[Work request] From the line that contains "- destruct (getprocs_size_check (fun _ _ => demo_stack)" through the line that contains "SYS_getprocs) 42949673 4092", output every line of the listing below exactly and leave out all the rest.

═══ Study material

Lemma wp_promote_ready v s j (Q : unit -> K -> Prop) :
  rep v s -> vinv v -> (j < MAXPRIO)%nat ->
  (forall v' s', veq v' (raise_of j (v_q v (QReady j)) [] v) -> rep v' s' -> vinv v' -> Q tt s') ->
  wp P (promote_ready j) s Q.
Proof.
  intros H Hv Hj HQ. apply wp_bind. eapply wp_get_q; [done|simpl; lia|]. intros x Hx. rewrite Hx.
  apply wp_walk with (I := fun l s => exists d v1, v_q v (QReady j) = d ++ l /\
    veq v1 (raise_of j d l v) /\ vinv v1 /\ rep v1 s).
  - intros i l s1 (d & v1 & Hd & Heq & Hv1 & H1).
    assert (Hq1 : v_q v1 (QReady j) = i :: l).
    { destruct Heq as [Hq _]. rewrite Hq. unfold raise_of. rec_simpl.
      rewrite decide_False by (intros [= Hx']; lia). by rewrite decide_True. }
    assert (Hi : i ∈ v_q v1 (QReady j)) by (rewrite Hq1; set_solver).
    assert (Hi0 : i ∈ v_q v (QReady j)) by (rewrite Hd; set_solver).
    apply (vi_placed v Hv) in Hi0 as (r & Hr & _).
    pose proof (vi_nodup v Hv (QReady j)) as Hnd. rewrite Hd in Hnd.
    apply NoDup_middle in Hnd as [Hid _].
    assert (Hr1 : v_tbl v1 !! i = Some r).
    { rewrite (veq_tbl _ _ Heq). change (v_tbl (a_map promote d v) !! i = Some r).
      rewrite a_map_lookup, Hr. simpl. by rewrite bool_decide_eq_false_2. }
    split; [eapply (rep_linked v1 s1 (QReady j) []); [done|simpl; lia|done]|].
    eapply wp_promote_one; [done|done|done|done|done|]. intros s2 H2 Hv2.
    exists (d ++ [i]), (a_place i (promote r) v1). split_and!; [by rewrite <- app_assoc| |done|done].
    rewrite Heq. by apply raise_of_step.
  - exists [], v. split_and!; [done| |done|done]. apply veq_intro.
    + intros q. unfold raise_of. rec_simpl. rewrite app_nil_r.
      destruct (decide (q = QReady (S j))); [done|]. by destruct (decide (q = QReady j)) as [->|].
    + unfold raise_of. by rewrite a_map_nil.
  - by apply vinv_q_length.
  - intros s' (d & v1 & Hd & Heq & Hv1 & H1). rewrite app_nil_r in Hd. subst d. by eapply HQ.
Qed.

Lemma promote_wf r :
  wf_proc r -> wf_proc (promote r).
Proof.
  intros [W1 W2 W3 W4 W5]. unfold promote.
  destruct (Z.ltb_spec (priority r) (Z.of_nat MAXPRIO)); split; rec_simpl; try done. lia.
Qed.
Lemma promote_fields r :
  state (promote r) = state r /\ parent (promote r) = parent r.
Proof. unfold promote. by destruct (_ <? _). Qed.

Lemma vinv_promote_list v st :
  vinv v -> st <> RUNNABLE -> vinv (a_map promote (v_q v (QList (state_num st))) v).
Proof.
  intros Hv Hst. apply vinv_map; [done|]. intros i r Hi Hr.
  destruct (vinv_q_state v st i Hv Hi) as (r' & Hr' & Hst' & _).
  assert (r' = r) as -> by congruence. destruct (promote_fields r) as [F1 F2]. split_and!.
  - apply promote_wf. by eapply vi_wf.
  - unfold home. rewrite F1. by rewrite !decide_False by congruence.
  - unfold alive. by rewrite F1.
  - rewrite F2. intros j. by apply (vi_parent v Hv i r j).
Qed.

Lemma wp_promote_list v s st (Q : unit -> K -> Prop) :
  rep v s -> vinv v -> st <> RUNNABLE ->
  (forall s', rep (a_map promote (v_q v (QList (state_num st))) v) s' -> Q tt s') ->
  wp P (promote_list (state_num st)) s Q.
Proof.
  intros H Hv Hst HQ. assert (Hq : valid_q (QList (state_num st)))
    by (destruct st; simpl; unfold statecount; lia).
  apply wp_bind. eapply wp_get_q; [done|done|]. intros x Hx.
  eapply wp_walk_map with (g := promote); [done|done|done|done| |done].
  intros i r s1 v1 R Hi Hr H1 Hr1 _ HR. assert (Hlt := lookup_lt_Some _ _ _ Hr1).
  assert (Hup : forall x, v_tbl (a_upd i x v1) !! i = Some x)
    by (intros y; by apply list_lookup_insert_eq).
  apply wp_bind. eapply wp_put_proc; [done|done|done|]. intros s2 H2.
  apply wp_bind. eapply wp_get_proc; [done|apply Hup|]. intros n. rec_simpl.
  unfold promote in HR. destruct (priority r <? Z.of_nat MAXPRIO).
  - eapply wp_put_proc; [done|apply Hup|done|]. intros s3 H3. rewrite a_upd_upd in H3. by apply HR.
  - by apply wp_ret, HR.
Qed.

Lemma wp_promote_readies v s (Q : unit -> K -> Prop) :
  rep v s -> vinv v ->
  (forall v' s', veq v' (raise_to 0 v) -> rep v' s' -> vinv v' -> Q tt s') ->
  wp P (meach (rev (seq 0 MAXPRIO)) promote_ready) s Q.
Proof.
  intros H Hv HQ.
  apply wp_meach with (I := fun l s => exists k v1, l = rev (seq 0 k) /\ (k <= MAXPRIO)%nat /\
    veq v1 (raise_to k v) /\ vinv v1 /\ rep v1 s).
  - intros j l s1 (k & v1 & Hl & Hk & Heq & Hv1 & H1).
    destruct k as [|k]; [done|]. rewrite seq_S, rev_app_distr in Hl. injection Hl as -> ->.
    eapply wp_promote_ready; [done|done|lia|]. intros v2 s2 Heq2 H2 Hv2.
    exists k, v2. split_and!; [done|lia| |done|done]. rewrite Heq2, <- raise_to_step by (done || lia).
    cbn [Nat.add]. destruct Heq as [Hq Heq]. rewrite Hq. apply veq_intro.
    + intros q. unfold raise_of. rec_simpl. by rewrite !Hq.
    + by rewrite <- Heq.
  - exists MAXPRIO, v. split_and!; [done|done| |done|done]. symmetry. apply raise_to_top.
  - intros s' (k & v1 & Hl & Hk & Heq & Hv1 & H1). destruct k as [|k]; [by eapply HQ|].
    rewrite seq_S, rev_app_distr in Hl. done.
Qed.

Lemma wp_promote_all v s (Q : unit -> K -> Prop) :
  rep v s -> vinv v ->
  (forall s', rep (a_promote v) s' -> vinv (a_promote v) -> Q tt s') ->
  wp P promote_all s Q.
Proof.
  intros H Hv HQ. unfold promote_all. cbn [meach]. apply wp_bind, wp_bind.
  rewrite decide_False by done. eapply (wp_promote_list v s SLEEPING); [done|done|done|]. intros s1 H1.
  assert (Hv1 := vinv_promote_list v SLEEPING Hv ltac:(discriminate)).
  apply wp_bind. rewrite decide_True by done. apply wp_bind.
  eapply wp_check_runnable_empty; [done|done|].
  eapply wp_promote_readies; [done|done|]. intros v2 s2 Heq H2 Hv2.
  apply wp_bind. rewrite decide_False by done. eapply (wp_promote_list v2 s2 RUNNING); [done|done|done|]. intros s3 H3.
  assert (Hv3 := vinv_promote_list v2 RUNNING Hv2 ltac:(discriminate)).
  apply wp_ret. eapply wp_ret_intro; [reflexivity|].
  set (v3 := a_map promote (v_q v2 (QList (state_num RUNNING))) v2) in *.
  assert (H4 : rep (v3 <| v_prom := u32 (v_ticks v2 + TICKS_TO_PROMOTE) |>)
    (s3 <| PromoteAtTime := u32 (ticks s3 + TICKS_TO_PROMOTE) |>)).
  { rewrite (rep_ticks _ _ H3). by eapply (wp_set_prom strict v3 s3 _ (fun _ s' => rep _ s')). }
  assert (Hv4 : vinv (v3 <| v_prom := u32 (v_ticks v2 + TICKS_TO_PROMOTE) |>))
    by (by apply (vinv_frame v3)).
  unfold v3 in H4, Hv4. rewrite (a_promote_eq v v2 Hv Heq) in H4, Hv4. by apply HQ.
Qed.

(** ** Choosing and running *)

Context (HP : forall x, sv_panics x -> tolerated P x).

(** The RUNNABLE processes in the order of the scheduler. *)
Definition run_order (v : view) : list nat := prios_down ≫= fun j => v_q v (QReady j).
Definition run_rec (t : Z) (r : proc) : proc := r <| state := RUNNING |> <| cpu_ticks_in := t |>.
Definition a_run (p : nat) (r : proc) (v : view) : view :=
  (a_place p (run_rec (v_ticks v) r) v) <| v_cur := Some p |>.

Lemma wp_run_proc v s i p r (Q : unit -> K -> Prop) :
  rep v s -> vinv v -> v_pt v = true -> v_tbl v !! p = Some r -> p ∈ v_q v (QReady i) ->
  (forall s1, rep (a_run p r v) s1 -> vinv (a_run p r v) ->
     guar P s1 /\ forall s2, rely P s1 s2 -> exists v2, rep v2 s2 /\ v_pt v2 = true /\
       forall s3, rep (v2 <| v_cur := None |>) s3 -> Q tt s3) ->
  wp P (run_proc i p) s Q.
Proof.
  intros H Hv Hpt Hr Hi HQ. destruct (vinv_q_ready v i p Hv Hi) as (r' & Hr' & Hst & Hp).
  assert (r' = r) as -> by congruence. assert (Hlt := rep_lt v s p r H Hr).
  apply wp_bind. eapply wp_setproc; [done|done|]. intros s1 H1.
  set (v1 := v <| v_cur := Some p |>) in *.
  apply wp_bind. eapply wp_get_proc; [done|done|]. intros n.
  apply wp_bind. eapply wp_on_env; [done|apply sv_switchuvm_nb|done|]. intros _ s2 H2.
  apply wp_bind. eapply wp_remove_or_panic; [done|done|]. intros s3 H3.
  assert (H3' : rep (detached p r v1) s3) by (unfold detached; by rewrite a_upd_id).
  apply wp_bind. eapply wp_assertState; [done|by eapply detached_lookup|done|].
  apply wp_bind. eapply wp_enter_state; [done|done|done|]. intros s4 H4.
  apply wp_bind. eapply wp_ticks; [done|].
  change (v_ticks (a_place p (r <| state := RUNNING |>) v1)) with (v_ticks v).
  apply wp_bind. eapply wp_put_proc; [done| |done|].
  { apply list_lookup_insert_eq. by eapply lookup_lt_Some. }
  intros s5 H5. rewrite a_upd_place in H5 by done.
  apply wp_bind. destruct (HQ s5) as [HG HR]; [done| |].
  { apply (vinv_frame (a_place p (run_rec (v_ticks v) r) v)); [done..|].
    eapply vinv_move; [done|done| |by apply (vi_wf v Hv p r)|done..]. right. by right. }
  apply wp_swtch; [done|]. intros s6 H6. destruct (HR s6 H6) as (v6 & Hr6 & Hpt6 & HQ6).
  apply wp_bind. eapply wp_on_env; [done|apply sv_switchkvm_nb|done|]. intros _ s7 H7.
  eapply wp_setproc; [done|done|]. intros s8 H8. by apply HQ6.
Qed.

══════
═══ Study material

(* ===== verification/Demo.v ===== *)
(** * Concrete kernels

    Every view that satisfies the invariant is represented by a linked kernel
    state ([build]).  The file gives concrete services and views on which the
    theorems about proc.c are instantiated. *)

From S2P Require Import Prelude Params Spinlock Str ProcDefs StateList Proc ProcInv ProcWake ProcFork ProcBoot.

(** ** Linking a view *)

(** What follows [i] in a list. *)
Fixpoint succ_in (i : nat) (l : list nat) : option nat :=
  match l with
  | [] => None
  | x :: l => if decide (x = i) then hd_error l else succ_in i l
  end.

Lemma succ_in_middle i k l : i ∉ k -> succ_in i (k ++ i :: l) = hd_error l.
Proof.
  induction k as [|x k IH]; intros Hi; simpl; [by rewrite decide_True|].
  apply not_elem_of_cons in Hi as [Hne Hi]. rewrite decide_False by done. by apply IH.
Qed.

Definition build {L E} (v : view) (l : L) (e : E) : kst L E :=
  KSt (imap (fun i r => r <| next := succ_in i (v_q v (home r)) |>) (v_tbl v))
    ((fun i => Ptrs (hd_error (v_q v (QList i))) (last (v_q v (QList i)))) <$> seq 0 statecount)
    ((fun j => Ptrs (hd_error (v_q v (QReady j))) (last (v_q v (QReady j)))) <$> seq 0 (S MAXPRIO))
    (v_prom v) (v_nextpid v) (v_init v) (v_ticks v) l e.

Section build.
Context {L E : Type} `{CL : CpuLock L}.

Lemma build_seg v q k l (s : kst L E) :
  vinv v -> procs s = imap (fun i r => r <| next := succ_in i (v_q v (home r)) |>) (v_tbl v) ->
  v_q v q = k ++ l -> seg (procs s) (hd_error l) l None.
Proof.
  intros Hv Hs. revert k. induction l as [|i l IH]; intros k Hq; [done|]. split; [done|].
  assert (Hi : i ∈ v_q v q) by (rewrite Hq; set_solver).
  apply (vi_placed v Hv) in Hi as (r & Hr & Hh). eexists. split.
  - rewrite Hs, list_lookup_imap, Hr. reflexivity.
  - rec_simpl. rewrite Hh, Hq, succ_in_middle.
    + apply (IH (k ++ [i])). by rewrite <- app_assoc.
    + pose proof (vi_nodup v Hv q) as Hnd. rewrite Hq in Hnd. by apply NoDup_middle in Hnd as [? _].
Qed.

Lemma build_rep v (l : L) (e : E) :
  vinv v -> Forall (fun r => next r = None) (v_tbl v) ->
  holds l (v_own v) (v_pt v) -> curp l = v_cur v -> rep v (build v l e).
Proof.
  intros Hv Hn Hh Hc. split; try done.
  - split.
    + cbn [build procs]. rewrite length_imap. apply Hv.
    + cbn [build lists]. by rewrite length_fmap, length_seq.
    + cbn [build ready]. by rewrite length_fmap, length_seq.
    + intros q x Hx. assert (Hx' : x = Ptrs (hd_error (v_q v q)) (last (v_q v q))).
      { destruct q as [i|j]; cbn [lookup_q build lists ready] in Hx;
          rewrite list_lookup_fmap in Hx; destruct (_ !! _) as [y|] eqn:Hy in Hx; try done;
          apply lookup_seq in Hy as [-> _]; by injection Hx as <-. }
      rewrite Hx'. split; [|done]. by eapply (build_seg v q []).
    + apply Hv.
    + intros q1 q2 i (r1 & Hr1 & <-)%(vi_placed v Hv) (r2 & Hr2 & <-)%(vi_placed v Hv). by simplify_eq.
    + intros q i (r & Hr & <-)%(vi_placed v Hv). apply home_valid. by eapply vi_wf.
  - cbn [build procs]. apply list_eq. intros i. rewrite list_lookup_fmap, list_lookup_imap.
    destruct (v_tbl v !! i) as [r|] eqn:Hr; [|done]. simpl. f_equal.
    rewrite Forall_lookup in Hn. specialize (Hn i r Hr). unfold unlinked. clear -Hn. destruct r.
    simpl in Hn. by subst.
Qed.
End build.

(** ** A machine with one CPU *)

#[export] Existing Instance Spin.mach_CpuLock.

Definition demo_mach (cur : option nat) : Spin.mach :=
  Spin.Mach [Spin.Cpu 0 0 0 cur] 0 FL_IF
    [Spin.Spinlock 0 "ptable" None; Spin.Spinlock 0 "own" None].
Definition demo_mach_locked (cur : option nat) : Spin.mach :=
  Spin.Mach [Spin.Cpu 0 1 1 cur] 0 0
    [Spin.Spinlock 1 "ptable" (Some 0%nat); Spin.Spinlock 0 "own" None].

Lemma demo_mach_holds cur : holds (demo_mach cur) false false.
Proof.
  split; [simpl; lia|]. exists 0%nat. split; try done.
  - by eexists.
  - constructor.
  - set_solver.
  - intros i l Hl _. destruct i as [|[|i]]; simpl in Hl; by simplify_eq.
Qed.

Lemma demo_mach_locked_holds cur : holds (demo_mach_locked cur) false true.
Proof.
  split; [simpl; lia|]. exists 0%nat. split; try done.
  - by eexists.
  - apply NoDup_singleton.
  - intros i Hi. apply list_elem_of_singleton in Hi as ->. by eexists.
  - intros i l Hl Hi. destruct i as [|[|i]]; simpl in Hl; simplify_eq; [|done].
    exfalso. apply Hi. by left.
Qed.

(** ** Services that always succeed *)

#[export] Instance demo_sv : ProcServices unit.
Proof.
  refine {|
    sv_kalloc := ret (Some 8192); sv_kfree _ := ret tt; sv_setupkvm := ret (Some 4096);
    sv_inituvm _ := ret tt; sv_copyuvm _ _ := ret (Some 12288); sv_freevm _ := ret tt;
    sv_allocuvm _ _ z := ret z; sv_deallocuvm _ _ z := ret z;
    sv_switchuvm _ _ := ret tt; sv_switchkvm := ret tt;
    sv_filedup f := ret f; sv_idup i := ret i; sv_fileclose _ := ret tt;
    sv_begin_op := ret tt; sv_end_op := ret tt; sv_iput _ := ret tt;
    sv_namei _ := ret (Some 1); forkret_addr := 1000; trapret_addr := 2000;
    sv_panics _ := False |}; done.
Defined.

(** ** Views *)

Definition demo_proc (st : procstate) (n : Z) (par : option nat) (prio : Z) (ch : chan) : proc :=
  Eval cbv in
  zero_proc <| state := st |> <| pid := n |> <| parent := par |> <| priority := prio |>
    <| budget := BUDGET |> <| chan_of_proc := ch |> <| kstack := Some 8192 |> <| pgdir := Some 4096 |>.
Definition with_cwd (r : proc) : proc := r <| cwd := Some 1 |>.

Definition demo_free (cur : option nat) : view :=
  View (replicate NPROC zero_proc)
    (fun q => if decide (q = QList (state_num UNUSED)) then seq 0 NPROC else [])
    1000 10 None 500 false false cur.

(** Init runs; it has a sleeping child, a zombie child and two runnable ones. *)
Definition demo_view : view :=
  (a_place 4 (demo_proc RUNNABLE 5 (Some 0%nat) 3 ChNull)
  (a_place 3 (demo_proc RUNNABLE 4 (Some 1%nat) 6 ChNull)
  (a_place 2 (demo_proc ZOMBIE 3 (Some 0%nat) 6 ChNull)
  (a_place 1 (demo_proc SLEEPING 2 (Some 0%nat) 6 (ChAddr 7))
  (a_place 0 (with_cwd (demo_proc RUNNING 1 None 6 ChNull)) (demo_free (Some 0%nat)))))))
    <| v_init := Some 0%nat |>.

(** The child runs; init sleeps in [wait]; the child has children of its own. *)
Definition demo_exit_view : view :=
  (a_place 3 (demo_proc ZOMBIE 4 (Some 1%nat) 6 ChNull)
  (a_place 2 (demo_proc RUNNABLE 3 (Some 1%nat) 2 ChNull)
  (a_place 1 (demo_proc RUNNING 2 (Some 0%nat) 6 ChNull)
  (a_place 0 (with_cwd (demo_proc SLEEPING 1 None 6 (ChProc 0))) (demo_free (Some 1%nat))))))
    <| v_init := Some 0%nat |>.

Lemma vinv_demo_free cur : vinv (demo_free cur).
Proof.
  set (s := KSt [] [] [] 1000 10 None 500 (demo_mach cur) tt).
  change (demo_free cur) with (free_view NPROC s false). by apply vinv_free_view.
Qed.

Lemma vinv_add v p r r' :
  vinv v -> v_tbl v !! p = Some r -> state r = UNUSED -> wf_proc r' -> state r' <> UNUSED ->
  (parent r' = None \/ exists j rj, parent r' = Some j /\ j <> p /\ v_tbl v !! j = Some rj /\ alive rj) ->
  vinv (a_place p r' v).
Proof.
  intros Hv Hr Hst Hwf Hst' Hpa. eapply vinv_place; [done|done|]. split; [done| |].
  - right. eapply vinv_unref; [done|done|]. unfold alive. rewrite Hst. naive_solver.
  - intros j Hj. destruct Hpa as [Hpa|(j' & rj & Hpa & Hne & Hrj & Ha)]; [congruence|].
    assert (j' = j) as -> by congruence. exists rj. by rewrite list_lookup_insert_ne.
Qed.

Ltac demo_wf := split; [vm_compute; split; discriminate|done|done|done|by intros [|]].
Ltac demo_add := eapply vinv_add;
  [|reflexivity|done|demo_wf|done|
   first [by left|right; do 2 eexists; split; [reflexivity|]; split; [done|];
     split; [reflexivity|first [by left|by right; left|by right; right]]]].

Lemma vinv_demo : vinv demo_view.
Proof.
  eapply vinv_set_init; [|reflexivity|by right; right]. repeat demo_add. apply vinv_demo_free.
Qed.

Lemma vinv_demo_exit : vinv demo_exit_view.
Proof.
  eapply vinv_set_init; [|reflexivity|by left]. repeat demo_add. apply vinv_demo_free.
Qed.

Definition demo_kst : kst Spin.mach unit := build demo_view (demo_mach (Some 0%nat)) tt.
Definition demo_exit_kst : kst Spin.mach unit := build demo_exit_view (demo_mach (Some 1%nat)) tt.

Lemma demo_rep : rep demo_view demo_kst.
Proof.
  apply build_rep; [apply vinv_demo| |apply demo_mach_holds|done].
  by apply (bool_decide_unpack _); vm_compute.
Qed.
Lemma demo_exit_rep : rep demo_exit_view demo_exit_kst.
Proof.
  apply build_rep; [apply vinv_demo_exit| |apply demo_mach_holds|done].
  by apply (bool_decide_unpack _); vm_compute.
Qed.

══════
═══ Study material

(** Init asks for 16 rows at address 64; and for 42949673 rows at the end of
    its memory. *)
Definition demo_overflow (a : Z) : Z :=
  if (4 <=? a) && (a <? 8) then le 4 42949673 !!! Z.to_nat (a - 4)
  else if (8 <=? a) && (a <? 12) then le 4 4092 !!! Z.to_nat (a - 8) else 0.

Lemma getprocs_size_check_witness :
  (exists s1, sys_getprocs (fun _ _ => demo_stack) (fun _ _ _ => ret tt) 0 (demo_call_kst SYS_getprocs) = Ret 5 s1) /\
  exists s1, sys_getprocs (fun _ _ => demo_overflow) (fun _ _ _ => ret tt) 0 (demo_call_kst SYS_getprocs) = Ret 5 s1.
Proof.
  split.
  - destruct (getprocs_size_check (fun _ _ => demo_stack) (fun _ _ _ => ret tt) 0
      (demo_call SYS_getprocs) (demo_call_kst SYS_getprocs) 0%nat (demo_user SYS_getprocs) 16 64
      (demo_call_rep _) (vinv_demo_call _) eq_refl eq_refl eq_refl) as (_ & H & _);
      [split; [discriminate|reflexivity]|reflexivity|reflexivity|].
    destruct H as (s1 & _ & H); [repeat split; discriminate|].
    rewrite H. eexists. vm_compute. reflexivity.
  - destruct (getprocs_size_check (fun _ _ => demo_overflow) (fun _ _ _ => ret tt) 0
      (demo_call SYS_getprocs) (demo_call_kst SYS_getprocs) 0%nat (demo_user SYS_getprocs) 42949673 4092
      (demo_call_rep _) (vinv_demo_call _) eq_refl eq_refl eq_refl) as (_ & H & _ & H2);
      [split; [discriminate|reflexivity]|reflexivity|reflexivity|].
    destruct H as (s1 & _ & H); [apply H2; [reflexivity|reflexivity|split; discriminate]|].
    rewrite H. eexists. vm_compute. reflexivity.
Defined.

══════

[Your response]
  - destruct (getprocs_size_check (fun _ _ => demo_stack) (fun _ _ _ => ret tt) 0
      (demo_call SYS_getprocs) (demo_call_kst SYS_getprocs) 0%nat (demo_user SYS_getprocs) 16 64
      (demo_call_rep _) (vinv_demo_call _) eq_refl eq_refl eq_refl) as (_ & H & _);
      [split; [discriminate|reflexivity]|reflexivity|reflexivity|].
    destruct H as (s1 & _ & H); [repeat split; discriminate|].
    rewrite H. eexists. vm_compute. reflexivity.
  - destruct (getprocs_size_check (fun _ _ => demo_overflow) (fun _ _ _ => ret tt) 0
      (demo_call SYS_getprocs) (demo_call_kst SYS_getprocs) 0%nat (demo_user SYS_getprocs) 42949673 4092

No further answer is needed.